(** A fresh, empty table of page pointers. *)
Lemma new_table ip st live l1 h t :
  file_ok ip st live -> 0 <= l1 < 64 -> pg_l1 ip l1 = 0 -> t <> 0 -> t ∉ live -> al_inv h ({[t]} ∪ live) ->
  let ip' := set_l1 (upd (pg_l1 ip) l1 t) ip in
  let st' := Store h (upd (tables st) t (fun _ => 0)) (pages st) in
  evolved ip st live ip' st' ({[t]} ∪ live) (fbyte ip st).
Proof.
  intros [F1 F2 F3 F4 F5 F6] Hl E0 Ht Hnew Hh ip' st'.
  assert (Hpga : forall p, 0 <= p < 4096 -> pga ip' st' p = pga ip st p).
  { intros p Hp. destruct (pg_split p Hp) as [Hi _]. unfold pga, ip', st'. cbn [pg_l1 set_l1 tables]. unfold upd at 1 3.
    destruct (Z.eqb_spec (p / 64) l1) as [->|Hne].
    - rewrite E0, (proj2 (Z.eqb_neq t 0) Ht). by rewrite upd_eq.
    - destruct (Z.eqb_spec (pg_l1 ip (p / 64)) 0) as [|Hn]; [done|]. rewrite upd_ne; [done|]. intros E. apply Hnew. rewrite <- E. by apply F2. }
  assert (Hl1 : forall i, 0 <= i < 64 -> pg_l1 ip' i = pg_l1 ip i \/ (i = l1 /\ pg_l1 ip' i = t)).
  { intros i Hi. unfold ip', set_l1, upd. cbn. destruct (Z.eqb_spec i l1); auto. }
  constructor.
  - constructor; [done|..].
    + intros i Hi. destruct (Hl1 i Hi) as [->|[_ ->]]; [intros; apply elem_of_union_r; by apply F2|set_solver].
    + intros i j Hi Hj. destruct (Hl1 i Hi) as [Ei|[-> Ei]], (Hl1 j Hj) as [Ej|[-> Ej]]; rewrite ?Ei, ?Ej; intros Hn E.
      * by apply F3.
      * exfalso. apply Hnew. rewrite <- E. by apply F2.
      * exfalso. apply Hnew. rewrite E. apply F2; congruence.
      * done.
    + intros p Hp. rewrite Hpga by done. intros. apply elem_of_union_r. by apply F4.
    + intros p q Hp Hq. rewrite !Hpga by done. by apply F5.
    + intros i p Hi Hp. rewrite Hpga by done. destruct (Hl1 i Hi) as [->|[_ ->]]; [by apply F6|]. intros _ E.
      apply Hnew. rewrite E. apply F4; congruence.
  - split.
    + intros a Ha Ho. assert (a <> t) by (by intros ->). split_and!; [set_solver|unfold st'; cbn; by apply upd_ne|done|].
      intros [Hn [(i & Hi & E)|(p & Hp & E)]]; apply Ho; split; [done|left|done|right].
      * exists i. destruct (Hl1 i Hi) as [E'|[_ E']]; [by rewrite <- E'|congruence].
      * exists p. split; [done|]. by rewrite <- Hpga.
    + intros a Ha Ho. assert (a <> t) by (intros ->; apply Ho; split; [done|left]; exists l1; split; [done|apply upd_eq]).
      split; [set_solver|]. intros [Hn [(i & Hi & E)|(p & Hp & E)]]; apply Ho; split; [done|left|done|right].
      * exists i. split; [done|]. destruct (Hl1 i Hi) as [->|[-> _]]; [done|congruence].
      * exists p. split; [done|]. by rewrite Hpga.
  - by destruct ip.
  - by apply fbyte_same.
Qed.

(** Setting the entry of page [p0] in its table [t]. *)
Lemma pga_entry ip st live p0 t v h pgs q :
  file_ok ip st live -> 0 <= p0 < 4096 -> 0 <= q < 4096 -> pg_l1 ip (p0 / 64) = t -> t <> 0 ->
  pga ip (Store h (upd (tables st) t (upd (tables st t) (p0 mod 64) v)) pgs) q = if q =? p0 then v else pga ip st q.
Proof.
  intros [F1 F2 F3 F4 F5 F6] Hp Hq Et Ht. destruct (pg_split p0 Hp), (pg_split q Hq). unfold pga. cbn [tables].
  destruct (Z.eqb_spec q p0) as [->|Hne].
  - rewrite Et, (proj2 (Z.eqb_neq t 0) Ht), !upd_eq. done.
  - destruct (Z.eqb_spec (pg_l1 ip (q / 64)) 0) as [|Hn]; [done|].
    destruct (Z.eq_dec (pg_l1 ip (q / 64)) t) as [E|E]; [|by rewrite upd_ne].
    rewrite E, upd_eq. rewrite upd_ne; [done|]. intros Em.
    assert (q / 64 = p0 / 64) by (apply F3; [lia|lia|done|congruence]). apply Hne. zlia.
Qed.

(** A fresh, empty page. *)
Lemma new_page ip st live p0 t h pg :
  file_ok ip st live -> 0 <= p0 < 4096 -> pg_l1 ip (p0 / 64) = t -> t <> 0 -> pga ip st p0 = 0 ->
  pg <> 0 -> pg ∉ live -> al_inv h ({[pg]} ∪ live) ->
  let st' := Store h (upd (tables st) t (upd (tables st t) (p0 mod 64) pg)) (upd (pages st) pg (fun _ => 0)) in
  evolved ip st live ip st' ({[pg]} ∪ live) (fbyte ip st) /\ pga ip st' p0 = pg.
Proof.
  intros F Hp Et Ht E0 Hpg Hnew Hh st'. destruct (pg_split p0 Hp) as [Hi0 _].
  assert (Hpga : forall q, 0 <= q < 4096 -> pga ip st' q = if q =? p0 then pg else pga ip st q)
    by (intros q Hq; by apply (pga_entry ip st live p0)).
  destruct F as [F1 F2 F3 F4 F5 F6]. split; [|rewrite Hpga, Z.eqb_refl by done; done].
  constructor; [constructor|..].
  - done.
  - intros i Hi Hn. apply elem_of_union_r. by apply F2.
  - done.
  - intros p Hq. rewrite Hpga by done. destruct (p =? p0); [set_solver|]. intros. apply elem_of_union_r. by apply F4.
  - intros p q Hq Hq'. rewrite !Hpga by done. destruct (Z.eqb_spec p p0) as [->|], (Z.eqb_spec q p0) as [->|]; intros Hn E; [done|..].
    + exfalso. apply Hnew. rewrite E. apply F4; congruence.
    + exfalso. apply Hnew. rewrite <- E. by apply F4.
    + by apply F5.
  - intros i p Hi Hq. rewrite Hpga by done. destruct (p =? p0); [|by apply F6]. intros Hn E. apply Hnew. rewrite <- E. by apply F2.
  - split.
    + intros a Ha Ho. assert (a <> pg) by (by intros ->).
      assert (a <> t) by (intros ->; apply Ho; split; [done|left; by exists (p0 / 64)]).
      split_and!; [set_solver|unfold st'; cbn; by apply upd_ne|unfold st'; cbn; by apply upd_ne|].
      intros [Hn [Hi|(p & Hq & E)]]; apply Ho; split; [done|by left|done|right]. exists p. split; [done|].
      rewrite Hpga in E by done. by destruct (p =? p0).
    + intros a Ha Ho. assert (a <> pg) by (intros ->; apply Ho; split; [done|right]; exists p0; split; [done|]; by rewrite Hpga, Z.eqb_refl).
      split; [set_solver|]. intros [Hn [Hi|(p & Hq & E)]]; apply Ho; split; [done|by left|done|right]. exists p. split; [done|].
      rewrite Hpga by done. destruct (Z.eqb_spec p p0) as [->|]; congruence.
  - by destruct ip.
  - intros k Hk. unfold fbyte. assert (Hq : 0 <= k / 4096 < 4096) by (unfold TMPFS_MAX_SZ, TMPFS_L1_SZ, TMPFS_L2_SZ, TMPFS_PAGE_SIZE in Hk; zlia).
    rewrite Hpga by done. unfold st'. cbn [pages]. cbv zeta. destruct (Z.eqb_spec (k / 4096) p0) as [->|].
    + rewrite E0, (proj2 (Z.eqb_neq pg 0) Hpg). cbn [Z.eqb]. by rewrite upd_eq.
    + destruct (Z.eqb_spec (pga ip st (k / 4096)) 0) as [_|Hn]; [done|].
      rewrite upd_ne; [done|]. intros E. apply Hnew. rewrite <- E. by apply F4.
Qed.

(** A step of the heap that leaves the file's pages where they are. *)
Lemma evolved_same ip st live ip' st' :
  file_ok ip st live -> ip' = set_l1 (pg_l1 ip') ip -> al_inv (heap st') live ->
  (forall i, 0 <= i < 64 -> pg_l1 ip' i = pg_l1 ip i) -> (forall p, 0 <= p < 4096 -> pga ip' st' p = pga ip st p) ->
  pages st' = pages st -> (forall a, ~ owns ip st a -> tables st' a = tables st a) ->
  evolved ip st live ip' st' live (fbyte ip st).
Proof.
  intros [F1 F2 F3 F4 F5 F6] Hip Hh El Ep Epg Etb. constructor; [constructor|..]; try done.
  - intros i Hi. rewrite El by done. by apply F2.
  - intros i j Hi Hj. rewrite !El by done. by apply F3.
  - intros q Hq. rewrite Ep by done. by apply F4.
  - intros q q' Hq Hq'. rewrite !Ep by done. by apply F5.
  - intros i q Hi Hq. rewrite El, Ep by done. by apply F6.
  - assert (Hown : forall a, owns ip' st' a <-> owns ip st a).
    { intros a. unfold owns. split; (intros [Hn [(i & Hi & Ei)|(q & Hq & Eq)]]; split; [done|left|done|right]);
        [exists i|exists q|exists i|exists q]; (split; [done|]); rewrite ?El, ?Ep in *; done. }
    split; intros a Ha Ho; rewrite Hown in *; [|done]. split_and!; [done|by apply Etb|by rewrite Epg|done].
  - apply fbyte_same; [done|]. intros. by rewrite Epg.
Qed.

» PROBLEM: For every line of the data above that contains "left", copy that line.

» RESPONSE TO THIS EXERCISE:
      intros [Hn [(i & Hi & E)|(p & Hp & E)]]; apply Ho; split; [done|left|done|right].
    + intros a Ha Ho. assert (a <> t) by (intros ->; apply Ho; split; [done|left]; exists l1; split; [done|apply upd_eq]).
      split; [set_solver|]. intros [Hn [(i & Hi & E)|(p & Hp & E)]]; apply Ho; split; [done|left|done|right].
      assert (a <> t) by (intros ->; apply Ho; split; [done|left; by exists (p0 / 64)]).
      intros [Hn [Hi|(p & Hq & E)]]; apply Ho; split; [done|by left|done|right]. exists p. split; [done|].
      split; [set_solver|]. intros [Hn [Hi|(p & Hq & E)]]; apply Ho; split; [done|by left|done|right]. exists p. split; [done|].
    { intros a. unfold owns. split; (intros [Hn [(i & Hi & Ei)|(q & Hq & Eq)]]; split; [done|left|done|right]);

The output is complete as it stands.